Depuis le mois de juillet 2001, le gouvernement a répété à plusieurs reprises que les personnes civiles ou militaires, ayant fui en exil pour des raisons politiques et non pour des raisons criminelles, pouvaient revenir sans crainte d’être arrêtées. Amnesty a condamné le fait qu’en plusieurs occasions, le rapatriement des réfugiés ait été encouragé par le gouvernement centrafricain et le Haut commissariat pour les réfugiés, sans que les garanties de sécurité n’aient été confirmées. Ces encouragements ont amené un certain nombre de réfugiés à retourner à Bangui où ils ont été arrêtés, généralement, sur la base de leurs origines ethniques. Voici un échantillon des dégâts humains causés par le régime de Patassé et qui a failli être occulté :
Dans la nuit du 27 au 28 mai, on a enregistré des morts des deux côtés y compris au niveau de la garde présidentielle où il y avait 14 tués. Le 6 juillet, le général François Bedaya Djadder, chef de la gendarmerie nationale, est tué à son tour par un soldat loyaliste. Un meurtre sur ordre. Quant au colonel Abel Abrou, chef d’état major de l’armée de terre, il a aussi été tué le même jour par un homme non identifié avec son chauffeur et le commandant Yambi. Ce n’est pas la première opération du régime. Déjà le 28 mai 2001, le colonel Alphonse Kongi, colonel de gendarmerie, ancien chef d’état major de la gendarmerie chargé de mission au ministère de la Défense, a été abattu puis mutilé dans les locaux de la gendarmerie alors qu’il venait se mettre à la disposition du haut commandement de la gendarmerie nationale.

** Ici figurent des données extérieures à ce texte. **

Lemma get_fuzzy_triangle_eq variable d0 d1 rest :
  get_fuzzy_triangle variable (d0 :: d1 :: rest)
  = if nondecreasingb (map snd (d0 :: d1 :: rest))
    then Ok (Dict.update
               [(fst d0, map (trimf_at (snd d0) (snd d0) (snd d1)) variable)]
               (tail_entries variable (d0 :: d1 :: rest)))
    else Raise AssertionError.
Proof.
  unfold get_fuzzy_triangle. unfold index at 1 2. cbn [nth_error bind].
  pose proof (finish_triangles_eq variable (d0 :: d1 :: rest) []
                (Dict.set Dict.empty (fst d0)
                   (map (trimf_at (snd d0) (snd d0) (snd d1)) variable))
                (List.length (d0 :: d1 :: rest))) as H.
  unfold finish_triangles in H. cbn [app List.length] in H.
  cbn [List.length].
  cbn [map nondecreasingb] in *.
  destruct (Rleb (snd d0) (snd d1)) eqn:E01; cbn [andb] in *.
  - apply Rleb_true in E01. rewrite trimf_ok by lra. cbn [bind].
    rewrite H by (simpl; lia || reflexivity). reflexivity.
  - apply Rleb_false in E01. rewrite trimf_fail by lra. reflexivity.
Qed.

(** X1: [get_fuzzy_triangle] raises [IndexError] on fewer than two divisions;
    on two or more it returns a table exactly when the peaks never decrease,
    and raises the [AssertionError] of [trimf] as soon as one peak is below
    its predecessor. *)
Theorem get_fuzzy_triangle_outcome (variable : list R) (divisions : list division) :
  ((List.length divisions < 2)%nat ->
   get_fuzzy_triangle variable divisions = Raise IndexError) /\
  ((2 <= List.length divisions)%nat ->
   (Sorted Rle (map snd divisions) ->
    exists d, get_fuzzy_triangle variable divisions = Ok d) /\
   (~ Sorted Rle (map snd divisions) ->
    get_fuzzy_triangle variable divisions = Raise AssertionError)).
Proof.
  split.
  - intros Hlen. destruct divisions as [|d0 [|d1 rest]];
      [reflexivity|reflexivity|simpl in Hlen; lia].
  - intros Hlen. destruct divisions as [|d0 [|d1 rest]]; simpl in Hlen; try lia.
    rewrite get_fuzzy_triangle_eq.
    destruct (nondecreasingb (map snd (d0 :: d1 :: rest))) eqn:E; split.
    + intros _. eauto.
    + intros Hs. apply nondecreasingb_spec in E. contradiction.
    + intros Hs. apply nondecreasingb_spec in Hs. congruence.
    + reflexivity.
Qed.

(** ** [get_fuzzy_triangle]: the shape of the table *)

Lemma Dict_update_keys {V : Type} (entries : list (string * V)) :
  forall d : Dict.t V,
    Dict.keys (Dict.update d entries)
    = Dict.keys d
        ++ filter (fun k => negb (Dict.mem d k)) (first_seen (map fst entries)).
Proof.
  induction entries as [|[k v] entries IH]; intros d.
  - simpl. now rewrite app_nil_r.
  - unfold Dict.update in *. cbn [fold_left map fst snd first_seen filter].
    rewrite IH, Dict_keys_set.
    destruct (Dict.mem d k) eqn:Emem; cbn [negb].
    + f_equal. rewrite filter_filter. apply filter_ext_in.
      intros c _. rewrite Dict_mem_set.
      destruct (String.eqb_spec c k) as [->|_].
      * rewrite Emem. reflexivity.
      * cbn [negb]. now rewrite orb_false_r.
    + rewrite <- app_assoc. cbn [app]. do 2 f_equal.
      rewrite filter_filter. apply filter_ext_in.
      intros c _. rewrite Dict_mem_set, negb_orb. apply andb_comm.
Qed.




Lemma tail_entries_interior variable (front : list division) A B C back :
  exists entries,
    tail_entries variable (front ++ A :: B :: C :: back)
    = entries
        ++ (fst B, map (trimf_at (snd A) (snd B) (snd C)) variable)
        :: tail_entries variable (B :: C :: back).
Proof.
  induction front as [|x front [entries IH]].
  - exists []. reflexivity.
  - destruct front as [|y front].
    + exists [(fst A, map (trimf_at (snd x) (snd A) (snd B)) variable)].
      cbn [app] in *. cbn [tail_entries]. cbn [tail_entries] in IH.
      reflexivity.
    + change ((x :: y :: front) ++ A :: B :: C :: back)
        with (x :: y :: (front ++ A :: B :: C :: back)).
      change ((y :: front) ++ A :: B :: C :: back)
        with (y :: (front ++ A :: B :: C :: back)) in IH.
      destruct (front ++ A :: B :: C :: back) as [|z rest] eqn:E.
      * destruct front; discriminate.
      * eexists (_ :: entries). cbn [tail_entries app].
        cbn [tail_entries] in IH. rewrite IH. reflexivity.
Qed.

(** X3: for strictly increasing peaks, the set of an interior entry
    [(label, b)] between the peaks [a] and [c], whose label no later entry
    reuses, is the triangle on [[a, c]]: degree 1 at [b], rising linearly as
    [(v - a) / (b - a)] on [(a, b)], falling linearly as [(c - v) / (c - b)]
    on [(b, c)], and 0 at [a], at [c] and outside. *)
Theorem interior_triangle variable front label_a a label b label_c c back :
  increasing (map snd (front ++ (label_a, a) :: (label, b) :: (label_c, c) :: back)) ->
  ~ In label (label_c :: map fst back) ->
  exists d arr,
    get_fuzzy_triangle variable
      (front ++ (label_a, a) :: (label, b) :: (label_c, c) :: back) = Ok d /\
    Dict.get d label = Some arr /\
    forall j, (j < List.length variable)%nat ->
      let v := nth j variable 0 in
      (v = b -> nth j arr 0 = 1) /\
      (a < v < b -> nth j arr 0 = (v - a) / (b - a)) /\
      (b < v < c -> nth j arr 0 = (c - v) / (c - b)) /\
      (v <= a -> nth j arr 0 = 0) /\
      (c <= v -> nth j arr 0 = 0).
Proof.
  intros Hinc Hfresh.
  assert (Habc : a < b /\ b < c).
  { unfold increasing in Hinc. rewrite map_app in Hinc.
    apply increasing_app_r in Hinc. cbn [map snd] in Hinc.
    inversion Hinc as [|? ? Hinc' Hall]; subst.
    inversion Hall as [|? ? Hab _]; subst.
    inversion Hinc' as [|? ? _ Hall']; subst.
    inversion Hall' as [|? ? Hbc _]; subst. lra. }
  destruct (tail_entries_interior variable front (label_a, a) (label, b)
              (label_c, c) back) as [entries Hsplit].
  cbn [fst snd] in Hsplit.
  destruct (front ++ (label_a, a) :: (label, b) :: (label_c, c) :: back)
    as [|d0 [|d1 rest]] eqn:E.
  - destruct front; discriminate.
  - destruct front as [|? [|? ?]]; discriminate.
  - exists (Dict.update
              [(fst d0, map (trimf_at (snd d0) (snd d0) (snd d1)) variable)]
              (tail_entries variable (d0 :: d1 :: rest))),
           (map (trimf_at a b c) variable).
    split; [now apply get_fuzzy_triangle_entries|]. split.
    + pose proof (eq_trans (f_equal (tail_entries variable) (eq_sym E)) Hsplit)
        as Hsplit'.
      rewrite Hsplit', Dict_update_app.
      change ((label, map (trimf_at a b c) variable)
                :: tail_entries variable ((label, b) :: (label_c, c) :: back))
        with ([(label, map (trimf_at a b c) variable)]
                ++ tail_entries variable ((label, b) :: (label_c, c) :: back)).
      rewrite Dict_update_app, Dict_get_update_notin.
      * unfold Dict.update at 1. cbn [fold_left fst snd].
        apply Dict_get_set_eq.
      * rewrite tail_entries_keys. exact Hfresh.
    + intros j Hj v. rewrite nth_map_at by exact Hj. fold v.
      repeat split; intros Hv.
      * subst v. rewrite Hv. apply trimf_at_peak.
      * apply trimf_at_rise; lra.
      * apply trimf_at_fall; lra.
      * apply trimf_at_below; lra.
      * apply trimf_at_above; lra.
Qed.

Lemma interior_triangle_witness :
  exists d arr,
    get_fuzzy_triangle [0; 1; 3]
      ([] ++ [("low", 0); ("mid", 2); ("high", 3)]) = Ok d /\
    Dict.get d "mid" = Some arr /\
    forall j, (j < 3)%nat ->
      let v := nth j [0; 1; 3] 0 in
      (v = 2 -> nth j arr 0 = 1) /\
      (0 < v < 2 -> nth j arr 0 = (v - 0) / (2 - 0)) /\
      (2 < v < 3 -> nth j arr 0 = (3 - v) / (3 - 2)) /\
      (v <= 0 -> nth j arr 0 = 0) /\
      (3 <= v -> nth j arr 0 = 0).
Proof.
  apply (interior_triangle [0; 1; 3] [] "low" 0 "mid" 2 "high" 3 []).
  - repeat constructor; simpl; lra.
  - simpl. intuition discriminate.
Defined.

(** ** Sums over the distinct values of a column *)

Lemma Rsum_indicator (x : string) (t : R) (D : list string) :
  NoDup D -> In x D ->
  Rsum (map (fun c => if String.eqb x c then t else 0) D) = t.
Proof.
  induction 1 as [|y D Hni Hnd IH]; intros Hin; [easy|].
  cbn [map]. rewrite Rsum_cons.
  destruct Hin as [->|Hin].
  - rewrite String.eqb_refl, Rsum_map_zero; [lra|].
    intros c Hc. destruct (String.eqb_spec x c) as [->|_]; [contradiction|reflexivity].
  - rewrite IH by exact Hin.
    destruct (String.eqb_spec x y) as [->|_]; [contradiction|lra].
Qed.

Le 29 mai 2001, alors qu’il voulait lui aussi rejoindre son unité, le sergent Emery Konguende a été torturé et exécuté par des membres de la garde présidentielle. Il s’apprêtait à rejoindre l’armée après une période de congé.
Le 30 mai 2001, des éléments de la garde présidentielle ont aussi exécuté à son domicile situé à proximité de la résidence du président Patassé, Léon Bangazoni, âgé de 68 ans. Cadre retraité du ministère des Finances, Bangazoni n’avait rien à se reprocher et encore moins ses deux fils qu’on a également tués au même moment. A noter que tous avaient la malchance d’appartenir à l’ethnie yakoma.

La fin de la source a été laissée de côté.